David Mayhew (University of Alabama, USA)
Sam Lhatoo (Case Western University, Cleveland, USA)
Gi-Joon Nam
Gi-Joon Nam is currently a research staff member and the manager of the Design Automation Group in IBM’s T. J. Watson Research Center. He has more than 15 years of professional experience in the semiconductor and electronic design automation industry and published over 50 technical publications and issued patents. Dr. Nam served as a technical program committee members for most premier conferences in this field such as DAC (Design Automation Conference) and ICCAD (International Conference on Computer-Aided Design) for many years, and was an associate editor for IEEE TCAD (Transactions on Computer-Aided Design of Integrated Circuits and Systems). He is the recipient of several IBM outstanding/technical research awards and IBM corporate achievement awards.
Tajana Simunic
Tajana Šimunić Rosing is Professor, holder of the Fratamico Endowed Chair, IEEE Fellow, and director of System Energy Efficiency Lab at UCSD. Her research interests are in energy efficient computing, cyber-physical and distributed systems.

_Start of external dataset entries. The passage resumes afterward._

(* ===== verification/Composition.v ===== *)
(** * An agency and a play server together

    What passes between [agency/agency] and [play/play] for one client: the
    request for a character, the answer and the handover to another sector.  The
    output of a handler of one server is the input of a handler of the other; in
    between, the other events of [AgencySafety.v] and [WorldRuns.v] may occur. *)

From S2P Require Import Prelude Coordinate SectorGrid Fixture Packet Protocol Sampling.
From S2P Require Import PacketThrottler SectorPosting SectorSystem World Handover WorldUpdate WorldRuns.
From S2P Require Import Session Supervisor GameServer Play Agency AgencySafety.
From Stdlib Require Import QArith Lqa.

Open Scope Z_scope.

Section composition.
Context `{IterOrder} `{Indeterminate Q} `{StructPack Q}.
Variable clock : string → Z → Z.
Variable servers : gset Z.
Abbreviation Agency := (GameServer (AgencyData Q)).
Abbreviation PlayServer := (GameServer (World Q)).
Implicit Types (g : Agency) (p : PlayServer).

(** The packet is what a handler reads from the context. *)
Definition arrives (context : SocketContext) (packet : Packet Q) : Prop :=
ctx_packet_type context = Some (PACKET_TYPE packet) ∧
DeserializePacketBody (PACKET_TYPE packet) (ctx_body context) = Some packet.

(** The agency knows no object the sector has yet to create. *)
Definition ids_known g (ss : SectorSystem Q) : Prop := ∀ o, is_Some (object_sessions g !! o) → known_id ss o.

(** The play server [p] has the sector [ss] in which characters start, and is
  connected to the agency [agency_id] by [session]. *)
Record serves p (agency_id : Z) (session : SessionRef) (ss : SectorSystem Q) : Prop := {
sv_world : world_inv (gs_derived p);
sv_sector : has_sector (gs_derived p) InitialSectorId ss;
sv_ids : 0 < ss_current_fixture_id ss ∧ ss_current_fixture_id ss + 1 < 2 ^ 64 ∧
  block (ss_current_fixture_id ss + 1) = block (ss_current_fixture_id ss);
sv_node : ∃ node, gs_server_sessions p !! agency_id = Some node ∧ isi_session node = Some session ∧
  si_server_id (isi_server_info node) = agency_id;
sv_linked : linked (gs_sector_posting_manager p) agency_id = Some session;
}.

Lemma post_linked (pm : SectorPostingManager) t s (packet : Packet Q) :
linked pm t = Some s → SendTo pm t packet = [Post s packet Throttle].
Proof.
rw /linked /session_at /SendTo /post_if_linked. destruct (spm_sessions pm !! t) as [[o r]|]; [|done]. cbn. by intros ->.
Qed.

(** ** A character is created *)

(** The world's answer to the request of the user [u]. *)
Definition spawn_response (ss : SectorSystem Q) (u : Z) : packet_spawn_character_rs Q :=
mk_spawn_character_rs u EmptyString (spawned_info clock ss (spawn_request u)).

Lemma initial_in_world : in_rect WorldRect (InitialCharacterPosition (C:=Q)).
Proof. repeat split; vm_compute; discriminate. Qed.

Lemma spawn_request_served p agency_id session ss u context :
serves p agency_id session ss → arrives context (pkt_spawn_character_rq (spawn_request u)) →
∃ rest, Play_OnIntraServerData clock (ServerNode agency_id) context p =
  Ok ((), gs_set_derived (spawned_world clock ss (spawn_request u) (gs_derived p)) p,
    Post session (pkt_spawn_character_rs (spawn_response ss u)) Throttle :: rest).
Proof.
intros [Hw Hs _ (node&Hn&Hses&Hid) Hl] [Ht Hb]. destruct (world_inv_sector _ _ _ Hw Hs) as (_&_&Hids).
eexists. rw /Play_OnIntraServerData Ht. cbn [PACKET_TYPE] in Hb |- *. rw Hb.
rw /OnAgencySpawnCharacterReq /read_server /mbind /act_mbind /act_bind /get_state Hn. cbn [from_option_ub lift].
rw Hses. cbn [deref_session from_option_ub lift]. rw /run_world /mbind /act_mbind /act_bind /get_state Hid.
rw (SpawnCharacter_run clock _ _ session agency_id (spawn_request u) ss Hs (fresh_id ss Hids)).
rw (post_linked _ _ _ _ Hl). reflexivity.
Qed.

Lemma spawn_response_answers g ss u s :
waiting g u s → ids_known g ss → ss_sector_id ss = InitialSectorId →
0 < ss_current_fixture_id ss < 2 ^ 64 → spawn_answers g (spawn_response ss u).
Proof.
intros (Hc&Hob&Hl) Hk Hid Hr. rw /spawn_answers. cbn [sprs_object_info sprs_user_id spawn_response].
change (oi_object_id (spawned_info clock ss (spawn_request u))) with (ss_current_fixture_id ss).
change (oi_sector_id (spawned_info clock ss (spawn_request u))) with (ss_sector_id ss). rw Hid. split_and!; [lia..|done|done| |].
- destruct (object_sessions g !! ss_current_fixture_id ss) as [q|] eqn:E; [|done].
  destruct (Hk (ss_current_fixture_id ss)) as [Hlt|Hne]; [by exists q|lia|done].
- intros i _. by exists s.
Qed.
(** C2: A client gets its character, end to end.  The agency asks the owner of the
  initial sector; the play server creates a fixture there, at the initial
  position and with an id of its own, and answers the agency.  Whatever the
  agency did meanwhile, if the client still waits, the answer ties the client to
  that object and sector: it listens to the sector and to no other, the agency's
  cache and the client's [packet_game_enter_request_rs] hold the fixture the play
  server created, and both servers are ready for the next client. *)
Theorem spawn_round_trip open g p u s play agency_id session ss :
agency_inv servers open g → client_of g u s → object_of g s = 0 → owner_session g InitialSectorId = Some play →
ids_known g ss → serves p agency_id session ss →
∃ g1 p1 ss' f,
  Agency_OnClientAccepted (ActiveSession u) g =
    Ok ((), g1, [Post play (pkt_spawn_character_rq (spawn_request u)) Throttle]) ∧
  (∀ context, arrives context (pkt_spawn_character_rq (spawn_request u)) → ∃ rest,
    Play_OnIntraServerData clock (ServerNode agency_id) context p =
      Ok ((), p1, Post session (pkt_spawn_character_rs (spawn_response ss u)) Throttle :: rest)) ∧
  agency_inv servers open g1 ∧ waiting g1 u s ∧ ids_known g1 ss ∧
  world_inv (gs_derived p1) ∧ has_sector (gs_derived p1) InitialSectorId ss' ∧
  GetFixture (ss_current_fixture_id ss) ss = None ∧ GetFixture (ss_current_fixture_id ss) ss' = Some f ∧
  fx_position f = InitialCharacterPosition ∧ fx_is_observing_fixture f = false ∧
  ∀ open2 g2 node context,
    agency_inv servers open2 g2 → waiting g2 u s → ids_known g2 ss →
    arrives context (pkt_spawn_character_rs (spawn_response ss u)) →
    let shown := set_last_transform_time (gs_current_epoch_timestamp g2) f in
    ∃ g3 o3, Agency_OnIntraServerData node context g2 = Ok ((), g3, o3) ∧ agency_inv servers open2 g3 ∧
      playing g3 u s ∧ object_of g3 s = ss_current_fixture_id ss ∧ sector_of g3 s = InitialSectorId ∧
      (∀ x, listens (gs_sector_posting_manager g3) u x ↔ x = InitialSectorId) ∧ ids_known g3 ss' ∧
      sector_objects InitialSectorId (gs_derived g3) !! ss_current_fixture_id ss = Some shown ∧
      Send s (pkt_game_enter_request_rs (mk_game_enter_request_rs EmptyString
        (oi_set_fixture shown (sprs_object_info (spawn_response ss u))))) ErrorCode_None ∈ o3.
Proof.
intros Hg Hc Hob Hplay Hk Hsv. pose proof Hsv as [Hw Hs (Hpos&Hmax&Hblk) _ _].
destruct (world_inv_sector _ _ _ Hw Hs) as (_&Hok&Hids). pose proof (sector_id_ok _ _ Hok) as Hid.
destruct (accepted_run servers open g u s play Hg Hc Hob Hplay) as (g1&Hrun&Hg1&Hw1&Hos).
destruct (spawned_ids clock ss (spawn_request u) Hids Hmax Hblk) as (Hkn&Hnew&_).
eexists g1, _, (spawned_sector clock ss (spawn_request u)), (spawned_fixture clock ss (spawn_request u)). split_and!.
- exact Hrun.
- intros context. by apply spawn_request_served.
- done.
- done.
- rw /ids_known Hos. exact Hk.
- apply spawned_inv; [done|done|exact initial_in_world| | |done|done]; split; vm_compute; (reflexivity || discriminate).
- apply lookup_insert_eq.
- by apply fresh_id.
- apply lookup_insert_eq.
- done.
- done.
- intros open2 g2 node context Hg2 Hw2 Hk2 [Ht Hb] shown.
  destruct (spawn_run servers open2 g2 node (spawn_response ss u) s) as (g3&o3&Hrun3&Hg3&Hc3&Hob3&Hse3&Hos3&Hca&Hsend);
    [done|apply Hw2|by apply (spawn_response_answers _ _ _ s); [..|lia]|].
  assert (Hob3' : object_of g3 s = ss_current_fixture_id ss) by exact Hob3.
  assert (Hse3' : sector_of g3 s = InitialSectorId) by (etrans; [exact Hse3|exact Hid]).
  assert (Hpl : playing g3 u s) by (split; [done|rw Hob3'; lia]).
  destruct (ci_playing servers open2 g3 (proj1 Hg3) u s Hpl) as (_&_&_&Hlis).
  exists g3, o3. split_and!; [|done|done|done|done| | | |exact Hsend].
  + rw /Agency_OnIntraServerData Ht. cbn [PACKET_TYPE] in Hb |- *. by rw Hb.
  + intros x. rw (Hlis x) Hse3'. done.
  + intros o [q Hq]. rw Hos3 lookup_insert_Some in Hq. destruct Hq as [[<- _]|[_ Hq]]; [exact Hnew|].
    apply Hkn, Hk2. by exists q.
  + rewrite <-Hid at 1. exact Hca.
Qed.
(** C38: A client that leaves before its character is created.  The agency answers the
  play server with a [packet_remove_character_rs]; a play server has no case for
  that packet, so nothing of its state changes, and the character stays in the
  world without a client. *)
Theorem offline_character_stays g u id node play ss context :
gs_active_sessions g !! u = None → gs_server_sessions g !! id = Some node → isi_session node = Some play →
arrives context (pkt_spawn_character_rs (spawn_response ss u)) →
∃ g', let refusal := pkt_remove_character_rs (mk_remove_character_rs u (ss_sector_id ss) (ss_current_fixture_id ss)) in
  Agency_OnIntraServerData (ServerNode id) context g = Ok ((), g', [Send play refusal ErrorCode_None]) ∧
  ∀ p server context', arrives context' refusal → Play_OnIntraServerData clock server context' p = Ok ((), p, []).
Proof.
intros Hu Hn Hs [Ht Hb]. eexists. cbv zeta. split.
- rw /Agency_OnIntraServerData Ht. cbn [PACKET_TYPE] in Hb |- *. rw Hb.
  rw /OnPlaySpawnCharacterRes /mbind /act_mbind /act_bind /get_state. cbn [sprs_user_id spawn_response]. rw Hu.
  rw /set_sector_objects /modify_agency /modify /read_server /mbind /act_mbind /act_bind /get_state.
  cbn [gs_server_sessions gs_set_derived]. rw Hn. cbn [from_option_ub lift]. rw Hs. reflexivity.
- intros p server context' [Ht' _]. by rw /Play_OnIntraServerData Ht'.
Qed.

(** ** A character crosses a border *)

Lemma user_move_run g u s move play :
client_of g u s → owner_session g (sector_of g s) = Some play →
∃ g', OnUserMoveReq (ActiveSession u) move g = Ok ((), g', [Post play (pkt_character_move_rq
  (mk_character_move_rq (sector_of g s) (object_of g s) (cmrq_starting_position move) (cmrq_direction move) true)) Immediate]).
Proof.
intros (i&Hu&_&Hs) Hplay. eexists. rw /OnUserMoveReq.
assert (Hses : session_of (C:=Q) (ActiveSession u) g = Ok (s, g, [])).
{ rw /session_of (bind_ok _ _ _ _ _ (read_active g u i Hu)) Hs. done. }
rw (bind_ok _ _ _ _ _ Hses) (bind_ok _ _ _ _ _ (eq_refl : get_state g = Ok (g, g, []))).
rw (bind_ok _ _ _ _ _ (owner_session_run g _)) Hplay. done.
Qed.

(** C8: The client follows its character.  When a play server has handed the character
  over and the promotion reaches the agency, the client belongs to the
  destination: it listens to that sector and to no other, the agency shows the
  character where it arrived, and the client's next move goes to the owner of the
  destination. *)
Theorem client_follows_handover open g u s origin dest f phase node context play :
agency_inv servers open g → playing g u s → object_of g s = fx_id f → sector_of g s = origin → valid_sector dest →
owner_session g dest = Some play → is_Some (owner_session g origin) →
is_Some (sector_objects origin (gs_derived g) !! fx_id f) →
arrives context (pkt_promote_object_rq (promotion_packet clock origin dest f phase)) →
∃ g' o, Agency_OnIntraServerData node context g = Ok ((), g', o) ∧ agency_inv servers open g' ∧
  playing g' u s ∧ object_of g' s = fx_id f ∧ sector_of g' s = dest ∧
  (∀ x, listens (gs_sector_posting_manager g') u x ↔ x = dest) ∧
  (∃ shown, sector_objects dest (gs_derived g') !! fx_id f = Some shown ∧ fx_position shown = fx_position f ∧
    fx_sector_id shown = dest) ∧
  ∀ move, ∃ g'', OnUserMoveReq (ActiveSession u) move g' = Ok ((), g'', [Post play (pkt_character_move_rq
    (mk_character_move_rq dest (fx_id f) (cmrq_starting_position move) (cmrq_direction move) true)) Immediate]).
Proof.
intros Hg Hpl Hob Hse Hd Hplay Hor Hca [Ht Hb]. set (packet := promotion_packet clock origin dest f phase) in *.
assert (Hfol : promote_follows g packet).
{ split; [rw /valid_sector in Hd; cbn; lia|]. intros u' s' Ho' Hc'.
  destruct (ci_playing servers open g (proj1 Hg) u s Hpl) as [Ho _]. rw Hob in Ho.
  change (object_sessions g !! fx_id f = Some (ActiveSession u')) in Ho'. rw Ho in Ho'. injection Ho' as <-.
  by rw (client_unique g u s s' (proj1 Hpl) Hc'). }
destruct (returns_inv _ _ _ (promote_step servers open g packet Hg Hfol)) as ([]&g'&o&Hrun&Hg'&Hmoves).
destruct (Hmoves u s Hpl Hob) as (Hc'&Hob'&Hse'&Hca'&Hown); [by exists play|done|done|].
change (object_of g' s = fx_id f) in Hob'. change (sector_of g' s = dest) in Hse'.
assert (Hpl' : playing g' u s) by (split; [done|]; destruct Hpl; congruence).
destruct (ci_playing servers open g' (proj1 Hg') u s Hpl') as (_&_&_&Hlis).
exists g', o. split_and!; [|done|done|done|done| | |].
- rw /Agency_OnIntraServerData Ht. cbn [PACKET_TYPE] in Hb |- *. by rw Hb.
- intros x. rw (Hlis x) Hse'. done.
- eexists. split; [exact Hca'|done].
- intros move. destruct (user_move_run g' u s move play Hc') as [g'' Hm]; [by rw Hse' Hown|].
  exists g''. by rw Hm Hob' Hse'.
Qed.
End composition.
(* ===== verification/CompositionExamples.v ===== *)
(** * An agency and a play server, on concrete states

    The agency of [AgencyExamples.v] and play server 7 with the central sector: a
    client gets its character, leaves too early, or crosses into sector 13. *)

From S2P Require Import Prelude Coordinate SectorGrid Fixture Packet Protocol Sampling.
From S2P Require Import PacketThrottler SectorPosting SectorSystem World Handover WorldUpdate WorldRuns.
From S2P Require Import Session Supervisor GameServer Play Agency Topology AgencySafety Composition TestClient AgencyExamples.
From Stdlib Require Import QArith.

Open Scope Z_scope.

#[local] Existing Instance canonical_order.
#[local] Existing Instance zero_values.

Definition still : string → Z → Z := λ _ _, 0.
Definition play_world : World Q := Eval vm_compute in
  match AddSector (C:=Q) 7 12 new_World with Ok (_, w, _) => w | Err _ => new_World end.
Definition central : SectorSystem Q := Eval vm_compute in
  match w_sectors play_world !! 12 with Some (Some ss) => ss | _ => new_SectorSystem 0 0 vec_zero vec_zero 0%Q 0%Q end.
Definition session_of_agency : SessionRef := mkSessionRef 4 1.
Definition agency_node : IntraServerInfo :=
  mkIntraServerInfo (mkUniversalSessionInfo 60 (Some session_of_agency) true false) agency_info 0 false.
Definition play7 : GameServer (World Q) :=
  mkGameServer None 61 new_IntraServerInfo play_info (config_table play_config) {[5 := agency_node]} ∅
    (LinkSession 5 (Some session_of_agency) new_SectorPostingManager) true 0 0 ∅ ∅ play_world.

Lemma play_world_inv : world_inv play_world.
Proof.
  apply (world_reachable_inv still), (world_stepped still new_SectorPostingManager new_World (WAddSector 7 12) play_world []);
    [apply world_new| |vm_compute; reflexivity].
  split; [split; [discriminate|reflexivity]|reflexivity].
Qed.

Lemma play7_serves : serves play7 5 session_of_agency central.
Proof.
  split.
  - exact play_world_inv.
  - reflexivity.
  - split_and!; reflexivity.
  - exists agency_node. split_and!; reflexivity.
  - reflexivity.
Qed.

(** The packets of this exchange. *)
Definition crossing : Fixture Q :=
  mkFixture 77 (mkVector2 7600 2500)%Q (mkVector2 100 100)%Q 500%Q Direction_Right FixtureLocation_Gray false Direction_Right 12 0 0 0.
#[local] Instance exchanged : StructPack Q := {|
  sp_get_needed_size _ := 1;
  sp_serialize p := [PacketType_to_Z (PACKET_TYPE p)];
  sp_deserialize t _ := match t with
    | PacketType_spawn_character_rq => Some (pkt_spawn_character_rq (spawn_request user))
    | PacketType_spawn_character_rs => Some (pkt_spawn_character_rs (spawn_response still central user))
    | PacketType_promote_object_rq => Some (pkt_promote_object_rq (promotion_packet still 12 13 crossing Direction_Right))
    | PacketType_game_enter_request_rs => Some (pkt_game_enter_request_rs (mk_game_enter_request_rs EmptyString avatar_info))
    | _ => None
    end |}.

Lemma client7 : client_of agency7 user session_of_client.
Proof. eexists. split_and!; reflexivity. Qed.

Lemma agency7_inv : agency_inv known_servers {[3; 2; 1]} agency7.
Proof. exact (agency_reachable_inv known_servers _ agency7 known_server_ids agency7_reachable). Qed.
Lemma agency8_inv : agency_inv known_servers {[3; 2; 1]} agency8.
Proof. exact (agency_reachable_inv known_servers _ agency8 known_server_ids agency8_reachable). Qed.

Lemma no_objects7 : ids_known agency7 central.
Proof. intros o [q Hq]. change (object_sessions agency7) with (∅ : gmap Z SessionInfoPtr) in Hq. by rw lookup_empty in Hq. Qed.

Lemma spawn_round_trip_witness :
  ∃ g3 : GameServer (AgencyData Q), playing g3 user session_of_client ∧
    object_of g3 session_of_client = 7201200000000001 ∧
    ∀ x, listens (gs_sector_posting_manager g3) user x ↔ x = 12.
Proof.
  destruct (spawn_round_trip still known_servers {[3; 2; 1]} agency7 play7 user session_of_client session_of_play 5
    session_of_agency central) as (g1&p1&ss'&f&_&_&Hg1&Hw1&Hk1&_&_&_&_&_&_&Hanswer).
  - exact agency7_inv.
  - exact client7.
  - reflexivity.
  - reflexivity.
  - exact no_objects7.
  - exact play7_serves.
  - destruct (Hanswer {[3; 2; 1]} g1 (ServerNode 7) (told session_of_play PacketType_spawn_character_rs) Hg1 Hw1 Hk1)
      as (g3&o3&_&_&Hpl&Hob&_&Hlis&_); [split; reflexivity|]. exists g3. split_and!; [exact Hpl|exact Hob|exact Hlis].
Defined.

Definition agency_left : GameServer (AgencyData Q) := gs_set_active_sessions (delete user (gs_active_sessions agency7)) agency7.

Lemma offline_character_stays_witness :
  ∃ g', Agency_OnIntraServerData (ServerNode 7) (told session_of_play PacketType_spawn_character_rs) agency_left =
    Ok ((), g', [Send session_of_play (pkt_remove_character_rs (mk_remove_character_rs user 12 7201200000000001)) ErrorCode_None]).
Proof.
  destruct (offline_character_stays still agency_left user 7
    (default new_IntraServerInfo (gs_server_sessions agency_left !! 7)) session_of_play central
    (told session_of_play PacketType_spawn_character_rs)) as (g'&Hg'&_).
  - reflexivity.
  - reflexivity.
  - reflexivity.
  - split; reflexivity.
  - exists g'. exact Hg'.
Defined.

(** Play server 7 gets sector 13 too. *)
Definition agency9 : GameServer (AgencyData Q) :=
  gs_set_sector_posting_manager (exec (C:=Q) (OpAllocate 13 7) (gs_sector_posting_manager agency8)) agency8.

Lemma agency9_inv : agency_inv known_servers {[3; 2; 1]} agency9.
Proof.
  destruct agency8_inv as [Hi Hs]. apply (server_step_inv known_servers _ agency8); [exact Hi|].
  apply (server_step_posting known_servers agency8 agency8 (OpAllocate 13 7) (server_step_refl known_servers agency8 Hs)).
  cbn. rw /known_servers. set_solver.
Qed.

Lemma client_follows_handover_witness :
  ∃ g' o, Agency_OnIntraServerData (ServerNode 7) (told session_of_play PacketType_promote_object_rq) agency9 = Ok ((), g', o) ∧
    sector_of g' session_of_client = 13 ∧ ∀ x, listens (gs_sector_posting_manager g') user x ↔ x = 13.
Proof.
  destruct (client_follows_handover still known_servers {[3; 2; 1]} agency9 user session_of_client 12 13 crossing Direction_Right
    (ServerNode 7) (told session_of_play PacketType_promote_object_rq) session_of_play)
    as (g'&o&Hrun&_&_&_&Hse&Hlis&_).
  - exact agency9_inv.
  - split; [|discriminate]. eexists. split_and!; reflexivity.
  - reflexivity.
  - reflexivity.
  - split; [discriminate|reflexivity].
  - vm_compute. reflexivity.
  - eexists. vm_compute. reflexivity.
  - eexists. vm_compute. reflexivity.
  - split; reflexivity.
  - exists g', o. split_and!; [exact Hrun|exact Hse|exact Hlis].
Defined.

(** ** The test client: one connection, which enters the game *)

Definition walking0 : ClientWorker Q := new_ClientWorker 0.
Definition after_client (ev : ClientEvent) (w : ClientWorker Q) : ClientWorker Q :=
  match run_client (λ n, 3 * n + 2) (λ _, avatar_info) ev w with Ok (_, w', _) => w' | Err _ => w end.
Definition walking1 : ClientWorker Q := Eval vm_compute in after_client (CConnected (told session_of_client PacketType_heartbeat_rq)) walking0.
Definition walking2 : ClientWorker Q := Eval vm_compute in
  after_client (CData (told session_of_client PacketType_game_enter_request_rs)) walking1.

Lemma walking2_reachable : client_reachable (λ n, 3 * n + 2) (λ _, avatar_info) walking2.
Proof.
  assert (H1 : client_reachable (λ n, 3 * n + 2) (λ _, avatar_info) walking1).
  { eapply (client_stepped _ _ walking0 (CConnected (told session_of_client PacketType_heartbeat_rq)));
      [apply client_new|done|vm_compute; reflexivity]. }
  eapply (client_stepped _ _ walking1 (CData (told session_of_client PacketType_game_enter_request_rs)));
    [exact H1| |vm_compute; reflexivity].
  split; [eexists; split; reflexivity|]. intros _. eexists. split; [reflexivity|].
  repeat split; vm_compute; (reflexivity || discriminate).
Qed.

Lemma test_client_walks_witness :
  ∃ w' x, Client_Update (λ n, 3 * n + 2) 501 501 33 walking2 = Ok (true, w', [x]) ∧ cs_address x = 3 ∧
    cmrq_object_id (cs_packet x) = 77.
Proof.
  destruct (test_client_walks (λ n, 3 * n + 2) (λ _, avatar_info) walking2 501 501 33 walking2_reachable)
    as (w'&out&Hrun&_&_&Hlen).
  destruct out as [|x [|y out]]; [discriminate Hlen| |discriminate Hlen]. exists w', x. split; [exact Hrun|].
  vm_compute in Hrun. injection Hrun as _ <-. split; reflexivity.
Defined.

She is leading a number of projects, including efforts funded by DARPA/SRC JUMP CRISP program, with focus on design of accelerators for analysis of big data, a project focused on developing AI systems in support of healthy living, SRC funded project on IoT system reliability and maintainability, and NSF funded project on design and calibration of air-quality sensors and others. She recently headed the effort on SmartCities that was part of DARPA and industry funded TerraSwarm center. Tajana led the energy efficient datacenters theme in MuSyC center, and a number of large projects funded by both industry and government focused on power and thermal management. Tajana’s work on proactive thermal management and ambient-driven thermal modeling was instrumental in laying the groundwork in this field, and has since resulted in a number of industrial implementations. Her research on event driven dynamic power management laid the mathematical foundations for the engineering problem, devised a globally optimal solution and more importantly defined the framework for future researchers to approach these kinds of problems in embedded system design. From 1998 until 2005 she was a full time research scientist at HP Labs while also leading research efforts at Stanford University. She finished her PhD in EE in 2001 at Stanford, concurrently with finishing her Masters in Engineering Management. Her PhD topic was dynamic management of power consumption. Prior to pursuing the PhD, she worked as a senior design engineer at Altera Corporation. She has served at a number of Technical Paper Committees, including being an Associate Editor of IEEE Transactions on Mobile Computing, an Associate Editor of IEEE Transactions on Circuits and Systems, and a Guest Editor for the Special Issue of IEEE Transactions on VLSI.
José Duato
Jose Duato is Professor in the Department of Computer Engineering (DISCA) at the Technical University of Valencia (Universitat Politècnica de València). His current research interests include interconnection networks, multicore and accelerator architectures, deep learning, and quantum computing. He published over 500 refereed papers. According to Google Scholar, his publications received more than 14,000 citations. His theory of deadlock-free adaptive routing has been used in the design of the Cray T3E supercomputer, the on-chip router of the Alpha 21364 microprocessor, and the IBM BlueGene/L supercomputer. He also developed RECN, a scalable congestion management technique, and led the Advanced Technology Group in the HyperTransport Consortium, being the main contributor to the High Node Count HyperTransport Specification 1.0. He also led the development of rCUDA, which enables remote virtualized access to GP-GPU accelerators using a CUDA interface. Prof. Duato is the first author of the book “Interconnection Networks: An Engineering Approach”. He also served as a member of the editorial boards of IEEE Transactions on Parallel and Distributed Systems, IEEE Transactions on Computers, and IEEE Computer Architecture Letters. Prof. Duato was awarded with the National Research Prize in 2009 and the “Rey Jaime I” Prize in 2006.